(** * Godot MCP server: process executor and LSP client

    A shallow embedding of [src/godot/executor.ts] and
    [src/godot/lsp-client.ts].  Both files are event driven: the code
    registers callbacks (process events, socket events, timers) and the
    Node.js event loop runs them one at a time.  A callback is modelled as
    a function from state to state, and a run of the program as the list
    of events the event loop delivers, folded from the initial state.

    JavaScript numbers are modelled by [Z]: the numbers that occur here
    (exit codes, correlation ids, line and column numbers) are integers,
    and below 2^53 the double arithmetic of [+ 1] and [++] is that of
    [Z].  A statement about the sum of a number that comes from outside
    (the positions of a diagnostic) carries that bound as a hypothesis. *)

From stdpp Require Import gmap strings list fin_maps.
From Stdlib Require Import ZArith Lia Ascii.

Local Open Scope Z_scope.
#[local] Set Warnings "-clear-no-such-hyp".

(** ** Values shared by both components *)

(** What a [catch] clause can receive: an [Error] object, of which the
    code reads [message], or any other thrown value. *)
Inductive Thrown :=
| ThrownError (message : string)
| ThrownOther.

(** The outcome of awaiting a promise.  [Forever] is a promise that no
    event of the run settles. *)
Inductive Awaited (A : Type) :=
| Fulfilled (a : A)
| Rejected (e : Thrown)
| Forever.
Arguments Fulfilled {A} a.
Arguments Rejected {A} e.
Arguments Forever {A}.

(** [s || undefined] on a string: the empty string is falsy. *)
Definition or_undefined (s : string) : option string :=
  match s with
  | EmptyString => None
  | String _ _ => Some s
  end.

(** * Process executor ([src/godot/executor.ts]) *)

Module Executor.

(** [GodotProcessResult] of [types/index.ts]; optional fields are options. *)
Record GodotProcessResult := mkResult {
  success : bool;
  output : string;
  error : option string;
  exitCode : option Z
}.

(** [ExecutionOptions]: every field optional. *)
Record ExecutionOptions := mkOptions {
  timeout : option Z;
  captureOutput : option bool;
  workingDirectory : option string
}.

Definition noOptions : ExecutionOptions := mkOptions None None None.

Inductive Signal := SIGTERM.

(** The callbacks [execute] registers; the event loop runs one per event.
    [Close None] is a [close] event whose [code] is [null]. *)
Inductive ChildEvent :=
| StdoutData (data : string)
| StderrData (data : string)
| TimerFired
| Close (code : option Z)
| ErrorEvent (message : string).

(** The variables the callbacks of one [execute] call close over, the
    timer, the signals sent to the child, and the promise. *)
Record Call := mkCall {
  outputAcc : string;          (* let output *)
  errorOutput : string;        (* let errorOutput *)
  timerArmed : bool;           (* timeoutId is scheduled *)
  kills : list Signal;         (* childProcess.kill calls, latest first *)
  settled : option GodotProcessResult   (* the promise of the call *)
}.

Definition start : Call := mkCall EmptyString EmptyString true [] None.

(** [resolve(r)]: only the first call settles a promise. *)
Definition resolve (r : GodotProcessResult) (c : Call) : Call :=
  match settled c with
  | Some _ => c
  | None => mkCall (outputAcc c) (errorOutput c) (timerArmed c) (kills c) (Some r)
  end.

(** The timer leaves the schedule, because it fired or because
    [clearTimeout(timeoutId)] was called. *)
Definition unscheduled (c : Call) : Call :=
  mkCall (outputAcc c) (errorOutput c) false (kills c) (settled c).

Definition clearTimeout (c : Call) : Call := unscheduled c.

Definition kill (s : Signal) (c : Call) : Call :=
  mkCall (outputAcc c) (errorOutput c) (timerArmed c) (s :: kills c) (settled c).

Definition timedOut (out : string) : GodotProcessResult :=
  mkResult false out (Some "Process timed out"%string) (Some (-1)).

(** One callback.  The data listeners exist only when [captureOutput] is
    set; the timer callback runs only while the timer is scheduled. *)
Definition handle (capture : bool) (c : Call) (ev : ChildEvent) : Call :=
  match ev with
  | StdoutData data =>
      if capture
      then mkCall (outputAcc c +:+ data) (errorOutput c) (timerArmed c) (kills c) (settled c)
      else c
  | StderrData data =>
      if capture
      then mkCall (outputAcc c) (errorOutput c +:+ data) (timerArmed c) (kills c) (settled c)
      else c
  | TimerFired =>
      if timerArmed c
      then
        let c1 := unscheduled c in
        let c2 := kill SIGTERM c1 in
        resolve (timedOut (outputAcc c2)) c2
      else c
  | Close code =>
      let c1 := clearTimeout c in
      resolve (mkResult (bool_decide (code = Some 0))
                        (outputAcc c1)
                        (or_undefined (errorOutput c1))
                        code) c1
  | ErrorEvent message =>
      let c1 := clearTimeout c in
      resolve (mkResult false EmptyString (Some message) (Some (-1))) c1
  end.
(** * GROMACS: the nbnxn reference kernel inner loop and the selection
      comparison method

    Two parts of the code base are embedded here.

    - [Kernel]: the body of the plain-C nbnxn reference kernel inner loop (one
      cluster pair: the double loop over the [UNROLLI] i-particles and the
      [UNROLLJ] j-particles).  The file is a template that is compiled once
      for each combination of preprocessor flags; the flags are a record
      [config] here, and every [#ifdef] is an [if] on a field of that record.
      The arithmetic type [real] (float or double, chosen at build time) is an
      interface [RealOps], with two instances: IEEE binary64 (Rocq's primitive
      floats) and the exact real numbers.
    - [Compare]: sm_compare.cpp, the comparison method of the selection
      engine: the set-up function [init_compare] with its operand conversions,
      and the two evaluation loops. *)

From Stdlib Require Import ZArith QArith Qround Reals Lra Lia Floats String Ascii.
From stdpp Require Import base tactics option list.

- **Task requirements**: Repeat the data word for word. Leave nothing out.

- **Solution to this problem**:
(** * Godot MCP server: process executor and LSP client

    A shallow embedding of [src/godot/executor.ts] and
    [src/godot/lsp-client.ts].  Both files are event driven: the code
    registers callbacks (process events, socket events, timers) and the
    Node.js event loop runs them one at a time.  A callback is modelled as
    a function from state to state, and a run of the program as the list
    of events the event loop delivers, folded from the initial state.

    JavaScript numbers are modelled by [Z]: the numbers that occur here
    (exit codes, correlation ids, line and column numbers) are integers,
    and below 2^53 the double arithmetic of [+ 1] and [++] is that of
    [Z].  A statement about the sum of a number that comes from outside
    (the positions of a diagnostic) carries that bound as a hypothesis. *)

From stdpp Require Import gmap strings list fin_maps.
From Stdlib Require Import ZArith Lia Ascii.

Local Open Scope Z_scope.
#[local] Set Warnings "-clear-no-such-hyp".

(** ** Values shared by both components *)

(** What a [catch] clause can receive: an [Error] object, of which the
    code reads [message], or any other thrown value. *)
Inductive Thrown :=
| ThrownError (message : string)
| ThrownOther.

(** The outcome of awaiting a promise.  [Forever] is a promise that no
    event of the run settles. *)
Inductive Awaited (A : Type) :=
| Fulfilled (a : A)
| Rejected (e : Thrown)
| Forever.
Arguments Fulfilled {A} a.
Arguments Rejected {A} e.
Arguments Forever {A}.

(** [s || undefined] on a string: the empty string is falsy. *)
Definition or_undefined (s : string) : option string :=
  match s with
  | EmptyString => None
  | String _ _ => Some s
  end.

(** * Process executor ([src/godot/executor.ts]) *)

Module Executor.

(** [GodotProcessResult] of [types/index.ts]; optional fields are options. *)
Record GodotProcessResult := mkResult {
  success : bool;
  output : string;
  error : option string;
  exitCode : option Z
}.

(** [ExecutionOptions]: every field optional. *)
Record ExecutionOptions := mkOptions {
  timeout : option Z;
  captureOutput : option bool;
  workingDirectory : option string
}.

Definition noOptions : ExecutionOptions := mkOptions None None None.

Inductive Signal := SIGTERM.

(** The callbacks [execute] registers; the event loop runs one per event.
    [Close None] is a [close] event whose [code] is [null]. *)
Inductive ChildEvent :=
| StdoutData (data : string)
| StderrData (data : string)
| TimerFired
| Close (code : option Z)
| ErrorEvent (message : string).

(** The variables the callbacks of one [execute] call close over, the
    timer, the signals sent to the child, and the promise. *)
Record Call := mkCall {
  outputAcc : string;          (* let output *)
  errorOutput : string;        (* let errorOutput *)
  timerArmed : bool;           (* timeoutId is scheduled *)
  kills : list Signal;         (* childProcess.kill calls, latest first *)
  settled : option GodotProcessResult   (* the promise of the call *)
}.

Definition start : Call := mkCall EmptyString EmptyString true [] None.

(** [resolve(r)]: only the first call settles a promise. *)
Definition resolve (r : GodotProcessResult) (c : Call) : Call :=
  match settled c with
  | Some _ => c
  | None => mkCall (outputAcc c) (errorOutput c) (timerArmed c) (kills c) (Some r)
  end.

(** The timer leaves the schedule, because it fired or because
    [clearTimeout(timeoutId)] was called. *)
Definition unscheduled (c : Call) : Call :=
  mkCall (outputAcc c) (errorOutput c) false (kills c) (settled c).

Definition clearTimeout (c : Call) : Call := unscheduled c.

Definition kill (s : Signal) (c : Call) : Call :=
  mkCall (outputAcc c) (errorOutput c) (timerArmed c) (s :: kills c) (settled c).

Definition timedOut (out : string) : GodotProcessResult :=
  mkResult false out (Some "Process timed out"%string) (Some (-1)).

(** One callback.  The data listeners exist only when [captureOutput] is
    set; the timer callback runs only while the timer is scheduled. *)
Definition handle (capture : bool) (c : Call) (ev : ChildEvent) : Call :=
  match ev with
  | StdoutData data =>
      if capture
      then mkCall (outputAcc c +:+ data) (errorOutput c) (timerArmed c) (kills c) (settled c)
      else c
  | StderrData data =>
      if capture
      then mkCall (outputAcc c) (errorOutput c +:+ data) (timerArmed c) (kills c) (settled c)
      else c
  | TimerFired =>
      if timerArmed c
      then
        let c1 := unscheduled c in
        let c2 := kill SIGTERM c1 in
        resolve (timedOut (outputAcc c2)) c2
      else c
  | Close code =>
      let c1 := clearTimeout c in
      resolve (mkResult (bool_decide (code = Some 0))
                        (outputAcc c1)
                        (or_undefined (errorOutput c1))
                        code) c1
  | ErrorEvent message =>
      let c1 := clearTimeout c in
      resolve (mkResult false EmptyString (Some message) (Some (-1))) c1
  end.
(** * GROMACS: the nbnxn reference kernel inner loop and the selection
      comparison method

    Two parts of the code base are embedded here.

    - [Kernel]: the body of the plain-C nbnxn reference kernel inner loop (one
      cluster pair: the double loop over the [UNROLLI] i-particles and the
      [UNROLLJ] j-particles).  The file is a template that is compiled once
      for each combination of preprocessor flags; the flags are a record
      [config] here, and every [#ifdef] is an [if] on a field of that record.
      The arithmetic type [real] (float or double, chosen at build time) is an
      interface [RealOps], with two instances: IEEE binary64 (Rocq's primitive
      floats) and the exact real numbers.
    - [Compare]: sm_compare.cpp, the comparison method of the selection
      engine: the set-up function [init_compare] with its operand conversions,
      and the two evaluation loops. *)

From Stdlib Require Import ZArith QArith Qround Reals Lra Lia Floats String Ascii.
From stdpp Require Import base tactics option list.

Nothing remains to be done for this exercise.